A estas alturas, después de nueve elecciones generales, el inicio de un nuevo gobierno se percibe con más dudas que con esperanzas. No es para menos, los gobiernos y el sistema político en general han demostrado su incapacidad no solamente de administrar el país, sino que no han podido ser un factor de unidad en la nación.
Con la toma de posesión de Juan Orlando Hernández nuevamente se percibe esa tendencia: las expectativas de la gente son cada vez más moderadas. Creo que los más entusiastas quizá esperen que en los próximos años la situación al menos no empeore, pese a haber descendido ya lo suficiente.
Hernández llega al poder condicionado por su partido que ha sabido trabajar exitosamente en tiempos políticamente inestables. Ha logrado recibir el poder de otro presidente nacionalista muy castigado por la impopularidad y en medio de una crisis política aguda. Pero ese partido sigue siendo el mismo que, atado a los círculos de poder, trabaja con una visión sectaria del ejercicio de las funciones públicas. Intentar desmarcarse para acercarse a una visión más democrática del poder será muy difícil.
Llega a la presidencia cuando los niveles de desprestigio de las funciones públicas son tales que cada acción de política pública solo despierta el comentario mordaz del ciudadano, acostumbrado a entender que detrás, escondida con cuidado por las negociaciones, siempre hay una movida. Luchar y tener éxito contra ese desprestigio con medidas de política convincentes no se logra de la noche a la mañana, ni con las mismas personas de siempre, acostumbradas a la política entendida como arreglos para afianzarse en el poder.
Finalmente, la inspiración ideológica de su grupo sigue siendo esa desgastada historia de las ciudades modelos, de los milagros del mercado libre y desbocado que supuestamente se autorregula, de las élites económicas merecedoras de exoneraciones, garantías y protección extrema para que prosperen sus negocios y de la compensación social para tranquilizar los ánimos de los descontentos. Guiarse por esa ideología más bien nos seguirá hundiendo en la creciente desigualdad e ingobernabilidad; no podrá esconderse de la mirada crítica por más populismo que se inyecte a su discurso y a su gestión administrativa.
Sin embargo, lo mejor es no esperar.
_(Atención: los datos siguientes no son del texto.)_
(** The first half of [__schedule]: the task is taken off and the queued task of
    greatest value becomes the running entity. *)
Lemma wp_block_and_pick s c r prev t :
  hvf_inv s → blocking_hvf s c r prev t → classes_ok s c r → queue_of s c ≠ [] →
  let next := next_hvf s c r in
  wp (try_to_block_task c prev (__state t);; pick_next_task c prev) s (λ p s', p = next ∧
    hvf_inv s' ∧ queue_of s' c = remove_elem next (queue_of s c) ∧ next ≠ prev ∧
    (∃ t', k_tasks s' !! prev = Some t' ∧ on_rq t' = 0 ∧ __state t' = __state t ∧
      sched_class t' = hvf_sched_class ∧ cpu t' = c ∧
      migration_disabled t' = migration_disabled t) ∧
    (∃ tn', k_tasks s' !! next = Some tn') ∧
    (∃ r', k_rqs s' !! c = Some r' ∧ nr_running r' = u32 (nr_running r - 1) ∧
      hvf_curr (rq_hvf r') = Some next)).
Proof.
  intros Hi [Hr Ht Hcl Hcur Hst Hsig Hscx Hall Hd Hcfs] Hcls Hne next.
  destruct (curr_not_queued _ _ _ _ _ Hi Hr Ht Hcur) as [Hon Hc].
  destruct (next_hvf_max s c r Hi Hr Hne) as [Hin _]. fold next in Hin.
  assert (next ≠ prev) as Hnp.
  { intros Heq. rewrite Heq in Hin. pose proof (queued_here _ _ _ _ _ Hi Hr Ht Hc) as Hq.
    rewrite Hon in Hq. naive_solver. }
  destruct (co_queued _ _ _ Hcls next Hin) as (tn&Htn&Hcn).
  apply wp_bind. eapply wp_mono; [by eapply wp_block_hvf|].
  intros b s1 (->&Hi1&Hq1&Hcpu1&Hoth1&(t1&Ht1&Ho1&Hcl1&Hst1&Hon1&Hmig1&Hct1)
              &r1&Hr1&Hn1&Hcu1&Hd1&Hcf1&Hid1).
  eapply wp_pick_next_hvf; [|done|done|congruence|].
  { split; [done|done|by rewrite Hd1|congruence]. }
  set (s2 := s1 <| k_rqs := _ |>).
  assert (same_hvf s1 s2) as Hsh by by apply (same_hvf_rq s1 c r1).
  assert (queue_of s2 c = queue_of s c) as Hq2
    by by rewrite (same_hvf_queue _ _ c Hsh), Hq1.
  apply wp_bind. eapply wp_pick_task_hvf; [by eapply same_hvf_inv|apply lookup_insert_eq|].
  assert (next_hvf s2 c (r1 <| rq_dl_server := None |>) = next) as ->.
  { subst next. unfold next_hvf. rewrite Hq2. destruct (last (queue_of s c)) eqn:Hl; [done|].
    by apply last_None in Hl. }
  apply wp_bind. eapply wp_mono; [eapply (wp_switch_from_blocked s2 c _ prev t1 next tn); try done;
    [by eapply same_hvf_inv|apply lookup_insert_eq|congruence|congruence
    |etrans; [by apply Hoth1|done]|by rewrite Hq2]|].
  intros _ s3 (Hi3&Hf3&Hq3&r3&Hr3&Hn3&Hc3). apply wp_ret.
  destruct (frame_task _ _ _ _ Hf3 Ht1) as (t3&Ht3&Hcore3).
  destruct (frame_task s2 s3 next tn Hf3) as (tn3&Htn3&_); [by etrans; [apply Hoth1|]|].
  pose proof (core_field on_rq _ _ (λ _, eq_refl) Hcore3).
  pose proof (core_field __state _ _ (λ _, eq_refl) Hcore3).
  pose proof (core_field sched_class _ _ (λ _, eq_refl) Hcore3).
  pose proof (core_field cpu _ _ (λ _, eq_refl) Hcore3).
  pose proof (core_field migration_disabled _ _ (λ _, eq_refl) Hcore3).
  split_and!; [done|done|by rewrite Hq3, Hq2|done|exists t3; split_and!; congruence|by exists tn3|].
  exists r3. split_and!; [done|by rewrite Hn3|done].
Qed.
(* ===== verification/TaskMove.v ===== *)
(** Tasks that move between task groups (core.c): [sched_change_group], [sched_move_task] and
    the attachment of tasks to a cgroup.

    The group of a task and the run queue its fair entity belongs to are kept beside the
    kernel state, which has no fair run queues. *)
From S2P Require Import Prelude Rbtree KState HvfValue HvfClass HvfInv HvfOps HvfSpec HvfSmp HvfFrame Policy Uclamp Core Schedule SchedSpec.

(** [gl_group]: [p->sched_task_group]; [gl_entity]: the group and the CPU whose fair and
    real-time run queue and entity [p->se] and [p->rt] refer to. *)
Record group_links := { gl_group : gmap tid nat; gl_entity : gmap tid (nat * Z) }.
#[export] Instance eta_group_links : Eta group_links := λ r, {| gl_group := gl_group r; gl_entity := gl_entity r |}.

(** The cgroup of a task, autogroups, the [task_change_group] of the classes that have it and
    the functions of sched_ext; whether real-time tasks may join a group. *)
Class MoveLib := {
  task_css : tid → nat;
  autogroup_task_group : tid → nat → nat;
  other_change_group : sched_class_id → option (tid → group_links → M group_links);
  scx_cgroup_move_task : tid → M unit;
  scx_cgroup_can_attach : list tid → M Z;
  scx_cgroup_finish_attach : M unit;
  scx_cgroup_cancel_attach : list tid → M unit;
  sched_rt_can_attach : nat → tid → bool;
}.

Section move.
Context {L : RbLib} {TC : TickConfig} {S : SmpLib} {UC : UclampConfig} {E : Ext} {OC : OtherClasses} {ML : MoveLib}.

Definition set_task_rq (p : tid) (cpu : Z) (gs : group_links) : group_links :=
  match gl_group gs !! p with Some tg => gs <| gl_entity := <[p := (tg, cpu)]> (gl_entity gs) |> | None => gs end.
(** The HVF class has no [task_change_group]. *)
Definition task_change_group (cl : sched_class_id) : option (tid → group_links → M group_links) :=
  if decide (cl = hvf_sched_class) then None else other_change_group cl.
Definition sched_change_group (tsk : tid) (gs : group_links) : M group_links :=
  let tg := autogroup_task_group tsk (task_css tsk) in
  let gs := gs <| gl_group := <[tsk := tg]> (gl_group gs) |> in
  t ← task tsk;
  match task_change_group (sched_class t) with
  | Some f => f tsk gs
  | None => mret (set_task_rq tsk (cpu t) gs)
  end.

Definition move_flags : Z := Z.lor DEQUEUE_SAVE (Z.lor DEQUEUE_MOVE DEQUEUE_NOCLOCK).
Definition sched_move_task (tsk : tid) (for_autogroup : bool) (gs : group_links) : M group_links :=
  t ← task tsk;
  let c := cpu t in
  r ← cpu_rq c;
  let running := task_current_donor r tsk in
  let queued := task_on_rq_queued t in
  when queued (dequeue_task c tsk move_flags;; skip);;
  when running (put_prev_task c tsk);;
  gs ← sched_change_group tsk gs;
  when (negb for_autogroup) (scx_cgroup_move_task tsk);;
  when queued (enqueue_task c tsk move_flags);;
  when running (set_next_task c tsk;; resched_curr c);;
  mret gs.

(** The tasks of a [cgroup_taskset]; [rt_group_sched] is CONFIG_RT_GROUP_SCHED and [tg] the
    group of the cgroup they join. *)
Definition cpu_cgroup_can_attach (rt_group_sched : bool) (tg : nat) (tset : list tid) : M Z :=
  if rt_group_sched && existsb (λ p, negb (sched_rt_can_attach tg p)) tset then mret (- EINVAL)
  else scx_cgroup_can_attach tset.
Fixpoint move_all (tset : list tid) (gs : group_links) : M group_links :=
  match tset with
  | [] => mret gs
  | p :: tset' => gs ← sched_move_task p false gs; move_all tset' gs
  end.
Definition cpu_cgroup_attach (tset : list tid) (gs : group_links) : M group_links :=
  gs ← move_all tset gs; scx_cgroup_finish_attach;; mret gs.
Definition cpu_cgroup_cancel_attach (tset : list tid) : M unit := scx_cgroup_cancel_attach tset.
End move.

(** What [scx_cgroup_move_task] changes belongs to sched_ext. *)
Class MoveLaws (ML : MoveLib) : Prop := {
  scx_move_quiet p s : scx_cgroup_move_task p s = Ok (tt, s);
}.

Section spec.
Context {L : RbLib} `{!RbLaws L} {TC : TickConfig} {S : SmpLib} {UC : UclampConfig} {E : Ext} {OC : OtherClasses} {ML : MoveLib} {MW : MoveLaws ML}.
Implicit Types (s : kstate) (c : Z) (p : tid) (r : rq) (t : task_struct).

Lemma wp_change_group_hvf s p t gs Q :
  k_tasks s !! p = Some t → sched_class t = hvf_sched_class →
  (let tg := autogroup_task_group p (task_css p) in Q {| gl_group := <[p := tg]> (gl_group gs); gl_entity := <[p := (tg, cpu t)]> (gl_entity gs) |} s) →
  wp (sched_change_group p gs) s Q.
Proof.
  intros Ht Hcl HQ. unfold sched_change_group. wp_steps. rewrite Hcl. unfold task_change_group. rewrite decide_True by done. wp_steps.
  unfold set_task_rq. cbn. rewrite lookup_insert_eq. exact HQ.
Qed.
Lemma wp_dequeue_waiting s c p r t flags Q :
  hvf_inv s → k_rqs s !! c = Some r → k_tasks s !! p = Some t → cpu t = c → p ∈ queue_of s c →
  (∀ s' r', hvf_inv s' → only_cpu c s s' → k_rqs s' !! c = Some r' → k_tasks s' !! p = Some (unqueued_task t) →
     queue_of s' c = remove_elem p (queue_of s c) → nr_running r' = u32 (nr_running r - 1) → hvf_curr (rq_hvf r') = hvf_curr (rq_hvf r) → Q true s') →
  wp (dequeue_task_hvf c p flags) s Q.
Proof.
  intros Hi Hr Ht Hc Hin HQ. assert (se_on_rq (hvf t) = true) as Hon by (by apply (queued_here s c p r t)).
  assert (hvf_curr (rq_hvf r) ≠ Some p) as Hcur by (intros He; destruct (curr_not_queued _ _ _ _ _ Hi Hr Ht He); congruence).
  unfold dequeue_task_hvf. wp_steps. rewrite bool_decide_eq_true_2, Hon by done. cbn [andb]. apply wp_bind. eapply wp_dequeue_hvf_entity; [done..|]. wp_steps.
  destruct (deq_state_inv s c p r t) as [Hi1 Hq1]; [done..|].
  destruct (inv_nr_running _ _ _ (λ n, u32 (n - 1)) Hi1 (lookup_insert_eq _ _ _)) as [Hi2 Hq2].
  eapply HQ; [exact Hi2| |apply lookup_insert_eq|apply lookup_insert_eq| |done|done].
  - split_and!; [|done|done]. intros c' Hne. cbn. by rewrite !lookup_insert_ne.
  - etrans; [apply Hq2|]. done.
Qed.
Lemma unqueued_sane t : hvf_sane t → hvf_sane (unqueued_task t).
Proof. intros []. by split. Qed.

(** A waiting HVF task that changes its group is taken out of the queue of its CPU and put
    back with the value it would have on a wake-up: the invariant of all run queues, the
    number of tasks and the running task stay as they are; a sleeping one only gets its new
    group. *)
Theorem sched_move_task_hvf s p r t for_autogroup gs :
  hvf_inv s → clock_sane s → k_tasks s !! p = Some t → k_rqs s !! cpu t = Some r → sched_class t = hvf_sched_class →
  hvf_sane t → pars_set t = true → 0 <= nr_running r < 2 ^ 32 → donor r ≠ p → (task_on_rq_queued t = true ↔ p ∈ queue_of s (cpu t)) →
  wp (sched_move_task p for_autogroup gs) s (λ gs' s',
    hvf_inv s' ∧ only_cpu (cpu t) s s' ∧ (∃ r', k_rqs s' !! cpu t = Some r' ∧ nr_running r' = nr_running r ∧ hvf_curr (rq_hvf r') = hvf_curr (rq_hvf r)) ∧
    queue_of s' (cpu t) = (if task_on_rq_queued t then ins (value_of s') p (remove_elem p (queue_of s (cpu t))) else queue_of s (cpu t)) ∧
    let tg := autogroup_task_group p (task_css p) in
    gl_group gs' = <[p := tg]> (gl_group gs) ∧ gl_entity gs' = <[p := (tg, cpu t)]> (gl_entity gs)).
Proof.
  intros Hi Hclk Ht Hr Hcl Hsane Hpars Hnr Hdon Hq. unfold sched_move_task. wp_steps. unfold task_current_donor.
  rewrite bool_decide_eq_false_2 by done. cbn [when].
  assert (∀ s' Q, Q tt s' → wp (when (negb for_autogroup) (scx_cgroup_move_task p)) s' Q) as Hscx.
  { intros s' Q HQ. destruct for_autogroup; cbn [negb when]; [by apply wp_skip|]. eapply wp_ok; [apply scx_move_quiet|done]. }
  destruct (task_on_rq_queued t) eqn:Hon; cbn [when].
  - assert (p ∈ queue_of s (cpu t)) as Hin by (by apply Hq). apply wp_bind. eapply wp_dequeue_task_hvf; [done|done|].
    eapply (wp_dequeue_waiting s (cpu t) p r t); [done..|]. intros s1 r1 Hi1 Ho1 Hr1 Ht1 Hq1 Hn1 Hc1. apply wp_skip. wp_steps.
    eapply wp_change_group_hvf; [done|done|]. apply wp_bind, Hscx. apply wp_bind. eapply wp_enqueue_task_hvf; [done|done|].
    eapply wp_mono; [eapply (enqueue_task_hvf_spec s1 (cpu t) p r1 (unqueued_task t)); try done|].
    + destruct Ho1 as (_&Hk&_). unfold clock_sane. by rewrite Hk.
    + rewrite Hc1. intros He. destruct (curr_not_queued _ _ _ _ _ Hi Hr Ht He). assert (se_on_rq (hvf t) = true) by (by apply (queued_here s (cpu t) p r t)). congruence.
    + by apply unqueued_sane.
    + by left.
    + intros _ s2 (Hi2&Ho2&Hq2&r2&Hr2&Hn2&Hc2). wp_steps. split_and!; [done|by eapply only_cpu_trans| |by rewrite Hq2, Hq1|done|done].
      exists r2. split_and!; [done| |congruence]. rewrite Hn2, Hn1. revert Hnr. pow_lia.
  - wp_steps. eapply wp_change_group_hvf; [done|done|]. apply wp_bind, Hscx. wp_steps.
    split_and!; [done|apply only_cpu_refl|by exists r|done|done|done].
Qed.
End spec.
Al fin y al cabo el protagonista de todo son los ciudadanos que en efecto día a día luchan arduamente por su sustento y el de los suyos. Los que construyen la vida del país son todas esas personas que día a día luchan sin esperar que algo llegue. En particular, no se puede desear un fracaso al nuevo Gobierno. Fracasa el Gobierno y en gran medida es una puñalada más para el pueblo. Pero ahora, ante un país sumido en las garras de la pobreza, corrupción, cautivo del narcotráfico que se pasea libremente en la política y en los negocios, necesitamos de ciudadanos y políticos más comprometidos con un país que amenaza con fracasar si seguimos el mismo camino.